[The problem] The records below must be copied in full, exactly as they read.

(Records contained in a dataset)

□ □ □ □ □ □ □

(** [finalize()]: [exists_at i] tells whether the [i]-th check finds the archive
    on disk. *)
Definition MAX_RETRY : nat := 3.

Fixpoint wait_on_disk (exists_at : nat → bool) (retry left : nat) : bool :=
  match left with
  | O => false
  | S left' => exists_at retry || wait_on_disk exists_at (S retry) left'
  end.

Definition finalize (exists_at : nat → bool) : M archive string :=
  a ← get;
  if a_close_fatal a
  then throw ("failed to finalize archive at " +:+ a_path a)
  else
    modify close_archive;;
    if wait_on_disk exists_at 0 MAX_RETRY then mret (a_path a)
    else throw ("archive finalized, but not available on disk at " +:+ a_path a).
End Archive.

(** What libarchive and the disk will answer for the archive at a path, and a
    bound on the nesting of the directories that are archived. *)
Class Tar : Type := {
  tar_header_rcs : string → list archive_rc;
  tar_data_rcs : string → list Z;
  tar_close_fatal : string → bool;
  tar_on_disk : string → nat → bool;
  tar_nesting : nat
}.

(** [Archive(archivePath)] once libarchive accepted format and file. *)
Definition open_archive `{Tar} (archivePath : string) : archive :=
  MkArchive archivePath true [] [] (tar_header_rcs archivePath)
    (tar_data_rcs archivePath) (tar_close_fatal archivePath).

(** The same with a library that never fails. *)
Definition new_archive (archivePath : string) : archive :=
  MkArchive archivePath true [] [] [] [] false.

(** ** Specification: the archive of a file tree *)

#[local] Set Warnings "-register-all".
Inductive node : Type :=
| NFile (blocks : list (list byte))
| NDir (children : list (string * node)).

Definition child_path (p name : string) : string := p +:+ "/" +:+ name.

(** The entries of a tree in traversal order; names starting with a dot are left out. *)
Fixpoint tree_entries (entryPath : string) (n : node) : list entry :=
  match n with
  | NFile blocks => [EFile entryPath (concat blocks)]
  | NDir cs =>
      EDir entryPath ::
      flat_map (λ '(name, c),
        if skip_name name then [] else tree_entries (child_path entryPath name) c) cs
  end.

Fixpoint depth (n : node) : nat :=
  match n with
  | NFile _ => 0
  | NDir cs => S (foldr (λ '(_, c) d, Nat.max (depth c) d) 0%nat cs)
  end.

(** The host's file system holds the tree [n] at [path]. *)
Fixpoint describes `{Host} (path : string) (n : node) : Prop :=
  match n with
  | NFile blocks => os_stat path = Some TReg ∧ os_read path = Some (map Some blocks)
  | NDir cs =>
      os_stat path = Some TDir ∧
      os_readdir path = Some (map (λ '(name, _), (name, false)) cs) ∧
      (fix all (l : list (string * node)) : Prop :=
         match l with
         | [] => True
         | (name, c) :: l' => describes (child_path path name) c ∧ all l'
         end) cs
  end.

□ □ □ □ □ □ □

[Your solution]
(** [finalize()]: [exists_at i] tells whether the [i]-th check finds the archive
    on disk. *)
Definition MAX_RETRY : nat := 3.

Fixpoint wait_on_disk (exists_at : nat → bool) (retry left : nat) : bool :=
  match left with
  | O => false
  | S left' => exists_at retry || wait_on_disk exists_at (S retry) left'
  end.

Definition finalize (exists_at : nat → bool) : M archive string :=
  a ← get;
  if a_close_fatal a
  then throw ("failed to finalize archive at " +:+ a_path a)
  else
    modify close_archive;;
    if wait_on_disk exists_at 0 MAX_RETRY then mret (a_path a)
    else throw ("archive finalized, but not available on disk at " +:+ a_path a).
End Archive.

(** What libarchive and the disk will answer for the archive at a path, and a
    bound on the nesting of the directories that are archived. *)
Class Tar : Type := {
  tar_header_rcs : string → list archive_rc;
  tar_data_rcs : string → list Z;
  tar_close_fatal : string → bool;
  tar_on_disk : string → nat → bool;
  tar_nesting : nat
}.

(** [Archive(archivePath)] once libarchive accepted format and file. *)
Definition open_archive `{Tar} (archivePath : string) : archive :=
  MkArchive archivePath true [] [] (tar_header_rcs archivePath)
    (tar_data_rcs archivePath) (tar_close_fatal archivePath).

(** The same with a library that never fails. *)
Definition new_archive (archivePath : string) : archive :=
  MkArchive archivePath true [] [] [] [] false.

(** ** Specification: the archive of a file tree *)

#[local] Set Warnings "-register-all".
Inductive node : Type :=
| NFile (blocks : list (list byte))
| NDir (children : list (string * node)).

Definition child_path (p name : string) : string := p +:+ "/" +:+ name.

(** The entries of a tree in traversal order; names starting with a dot are left out. *)
Fixpoint tree_entries (entryPath : string) (n : node) : list entry :=
  match n with
  | NFile blocks => [EFile entryPath (concat blocks)]
  | NDir cs =>
      EDir entryPath ::
      flat_map (λ '(name, c),
        if skip_name name then [] else tree_entries (child_path entryPath name) c) cs
  end.

Fixpoint depth (n : node) : nat :=
  match n with
  | NFile _ => 0
  | NDir cs => S (foldr (λ '(_, c) d, Nat.max (depth c) d) 0%nat cs)
  end.

(** The host's file system holds the tree [n] at [path]. *)
Fixpoint describes `{Host} (path : string) (n : node) : Prop :=
  match n with
  | NFile blocks => os_stat path = Some TReg ∧ os_read path = Some (map Some blocks)
  | NDir cs =>
      os_stat path = Some TDir ∧
      os_readdir path = Some (map (λ '(name, _), (name, false)) cs) ∧
      (fix all (l : list (string * node)) : Prop :=
         match l with
         | [] => True
         | (name, c) :: l' => describes (child_path path name) c ∧ all l'
         end) cs
  end.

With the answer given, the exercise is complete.